Best Burger & Tomato Jam

      Favorite Burger Recipe

      1 lb. ground beef, 80/20

      1/4 lb. sausage

      2 pieces sourdough bread, (crust removed) torn into pieces

      2-3 Tablespoons milk

      1 clove garlic minced

      1 teaspoon paprika

      Freshly ground black pepper

      Kosher salt

      Preheat grill to high heat. Clean and oil grill racks. Soak bread pieces in milk for 20-30 minutes, squeeze excess milk out of bread and add this panade to the beef and sausage. Add garlic and spices. Mix gently, just enough to distribute the panade and spices. Form 4 tennis ball size balls and flatten out into 1/2" thick patties. Slightly depress center of each patty, creating a dimple. This helps keep the burger from shrinking on the grill. Place patties on the preheated grill and cook over high heat without disturbing the burger for 2-3 minutes. Flip and cook to desired doneness.

      Tomato Bacon Jam

      1/2 lb bacon diced into small piece

      3 C ripe tomatoes-diced (4-5 tomatoes, or use cherry)

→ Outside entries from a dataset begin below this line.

(** The claim of C8 fails on the code: the condition [print(stdout)] is a call,
    which the grammar does not have, and its evaluation prints the output of
    the command. *)
Lemma C8_counterexample :
  Py.parse "print(stdout)" = Some (ECall (EName "print") [EName "stdout"])
  /\ in_grammar (ECall (EName "print") [EName "stdout"]) = false
  /\ ~ no_side_effects "print(stdout)" (condition_globals "text" EmptyString).
Proof.
  split; [reflexivity|]. split; [reflexivity|].
  unfold no_side_effects. vm_compute. discriminate.
Qed.

(** ** A condition that cannot be compiled *)

Lemma concat_map_singletons {A B} (p : A -> bool) (x : B) (l : list A) :
  List.concat (map (fun a => if p a then [x] else []) l)
  = map (fun _ => x) (filter p l).
Proof.
  induction l as [|a l IH]; simpl; [reflexivity|].
  destruct (p a); simpl; rewrite IH; reflexivity.
Qed.

(** C3, as the code has it. A condition whose compilation fails does not abort
    the run: each evaluation raises SyntaxError inside [evaluate_condition],
    which reports it and counts it as "condition not met". With between 1 and
    1024 attempts and delays [time.sleep] accepts, the command is invoked
    [attempts] times, the error is reported once for every invocation that
    completed, and the program exits with status 1. *)
Theorem C3_malformed_condition_is_retried
    (py_eval : Eval)
    (proc : nat -> list string -> Q -> Result CompletedProcess)
    (rnd : nat -> Q) (args : Namespace) :
  (forall ctx g, snd (py_eval ctx (ns_condition args) g) = inr SyntaxError) ->
  ns_command args <> [] ->
  1 <= ns_attempts args ->
  accepted_delays (ns_attempts args) (ns_delay args) (ns_max_delay args)
    (ns_jitter args) ->
  unit_interval rnd ->
  raises_exceptions_only proc ->
  let r := main py_eval proc rnd args initial_state in
  exit_status (fst r) = 1
  /\ Z.of_nat (invocations (log (snd r))) = ns_attempts args
  /\ eval_errors (log (snd r))
     = map (fun _ => SyntaxError)
         (filter (fun n => completes (proc n (ns_command args) (ns_timeout args)))
            (seq 0 (Z.to_nat (ns_attempts args)))).
Proof.
  intros Hsyn Hcmd Ha Hd Hr Hproc r. subst r. unfold main.
  destruct (ns_command args) as [|c cs]; [congruence|].
  rewrite bind_unfold.
  destruct (execute_command_cases py_eval proc rnd (c :: cs)
              (ns_condition args) (ns_attempts args) (ns_delay args)
              (ns_backoff args) (ns_max_delay args) (ns_jitter args)
              (ns_timeout args) Hd Hr) as (b & st' & Hexec & Herr & Hcase).
  rewrite Hexec.
  assert (Hverdict : forall k,
             attempt_verdict py_eval proc rnd (c :: cs) (ns_condition args)
               (ns_attempts args) (ns_delay args) (ns_backoff args)
               (ns_max_delay args) (ns_jitter args) (ns_timeout args) k
             = NotSatisfied).
  { intros k. unfold attempt_verdict, invocation_verdict, verdict_in,
      evaluation, evaluator_at.
    destruct (proc _ _ _) as [result|e] eqn:Hp.
    - rewrite Hsyn. reflexivity.
    - simpl. rewrite (Hproc _ _ _ _ Hp). reflexivity. }
  assert (Hrep : forall n,
             invocation_eval_error py_eval proc rnd (c :: cs)
               (ns_condition args) (ns_attempts args) (ns_delay args)
               (ns_backoff args) (ns_max_delay args) (ns_jitter args)
               (ns_timeout args) n
             = if completes (proc n (c :: cs) (ns_timeout args))
               then [SyntaxError] else []).
  { intros n. unfold invocation_eval_error, eval_error_in, evaluation,
      evaluator_at.
    destruct (proc _ _ _) as [result|e]; [|reflexivity].
    rewrite Hsyn. reflexivity. }
  destruct Hcase as [(Hb & k & Hk & _ & Hs & _)
                    |[(Hb & Hn & _)|(e & k & Hb & Hk & _ & Hs & _)]];
    subst b; try (rewrite Hverdict in Hs; discriminate Hs).
  simpl. split; [reflexivity|]. split; [lia|].
  rewrite Herr, Hn.
  rewrite (map_ext _ _ Hrep). apply concat_map_singletons.
Qed.
(** * VistaraBI AI service: the KPI and goal route handlers

    A shallow embedding of [ai/routes/kpis.py] and [ai/routes/goals.py].
    Python floats are IEEE binary64 values ([PrimFloat.float]), [Dict[k, v]]
    is a finite map ([gmap]), pydantic models are records, and a handler that
    can either return a payload or raise is a function into [outcome].  The
    handlers are [async def] bodies without any [await], so each one is a
    function of its request alone.  [ai/routes/domain.py],
    [ai/routes/forecast.py] and the router wiring of [ai/app.py] are
    embedded the same way, after the fixtures. *)

From Stdlib Require Import PrimFloat ZArith QArith Ascii.
From stdpp Require Import gmap strings list relations.

(** Decimal float literals denote the nearest binary64 value, as in Python. *)
#[local] Set Warnings "-inexact-float".

Local Open Scope Z_scope.
Local Open Scope string_scope.
Local Open Scope stdpp_scope.
Local Open Scope list_scope.

(** ** Python values shared by the route modules *)

Module Py.

(** [typing.Any] as it occurs in the request and response payloads. *)
#[warnings="-register-all"] Inductive Any : Type :=
  | ANone
  | ABool (b : bool)
  | AInt (z : Z)
  | AFloat (x : float)
  | AStr (s : string)
  | AList (l : list Any)
  | ADict (d : gmap string Any).

(** Exceptions a handler could leave through.  [HTTPException] is the one
    the route modules import; the four domain errors are the taxonomy the
    specification names; [ZeroDivisionError] is Python's own. *)
Inductive exn : Type :=
  | HTTPException (status_code : Z) (detail : string)
  | UnmappableGoalError
  | CyclicDependencyError (cycle : list string)
  | InvalidGoalParametersError
  | InvalidTimelineWindowError
  | ZeroDivisionError.

(** What a call does: [return] a value or [raise]. *)
Inductive outcome (A : Type) : Type :=
  | Return (a : A)
  | Raise (e : exn).
Global Arguments Return {A} a.
Global Arguments Raise {A} e.

Definition raises {A} (o : outcome A) : bool :=
  match o with Return _ => false | Raise _ => true end.

End Py.
Import Py.

(** ** routes/kpis.py *)

Module Kpis.

Record KPIRequest := {
  domain : string;
  columns : list string;
  data_sample : gmap string Any
}.

Record KPI := {
  name : string;
  description : string;
  formula : string;
  category : string;
  priority : Z
}.

Record KPIResponse := {
  kpis : list KPI;
  recommendations : list string
}.

Definition revenue_growth_rate : KPI := {|
  name := "Revenue Growth Rate";
  description := "Year-over-year revenue growth percentage";
  formula := "((current_revenue - previous_revenue) / previous_revenue) * 100";
  category := "Financial";
  priority := 1
|}.

Definition customer_acquisition_cost : KPI := {|
  name := "Customer Acquisition Cost";
  description := "Average cost to acquire a new customer";
  formula := "total_marketing_spend / new_customers";
  category := "Marketing";
  priority := 2
|}.

(** [POST /extract]: the placeholder body, a literal payload. *)
Definition extract_kpis (request : KPIRequest) : outcome KPIResponse :=
  Return {|
    kpis := [ revenue_growth_rate; customer_acquisition_cost ];
    recommendations :=
      [ "Add customer_id column to track customer metrics";
        "Include date column for time-based analysis" ]
  |}.

(** [GET /library/{domain}]: an untyped dict, so a map from keys to [Any]. *)
Definition get_kpi_library (domain : string) : outcome (gmap string Any) :=
  Return {[ "domain" := AStr domain; "kpis" := AList [] ]}.

End Kpis.

(** ** routes/goals.py *)

Module Goals.

Record GoalRequest := {
  goal_text : string;
  target_value : float;
  current_value : float;
  deadline : string;
  available_kpis : list string
}.

Record Action := {
  title : string;
  description : string;
  priority : string;
  impact : string;
  effort : string
}.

      1/2 cup onion- diced

      2 T tomato paste

      1/2 cup brown sugar

      2 Tablespoons apple cider vinegar

      2 t paprika

      salt and fresh ground black pepper to taste

      Bacon Tomato Jam

      Cook the bacon in a deep skillet or medium saucepan until it is crispy and brown. Using a slotted spoon remove the bacon, drain it on paper towels and set it aside. Reserve about 1 1/2 Tablespoons of the bacon fat in the pan.

      Put the pan with the bacon fat on low-medium heat on the stove. Add the onion, tomatoes, tomato paste, brown sugar, vinegar, salt and pepper. Bring to a boil stirring often.

      Add the bacon back to the pan with the tomato mixture.

      Simmer stirring with a wooden spoon until it starts to thicken and the onions get soft and caramelized. You will cook it for about 30- 40 minutes or until most of the water evaporates and you are left with a thick jammy texture.

      Put in mason jars or a bowl and refrigerate.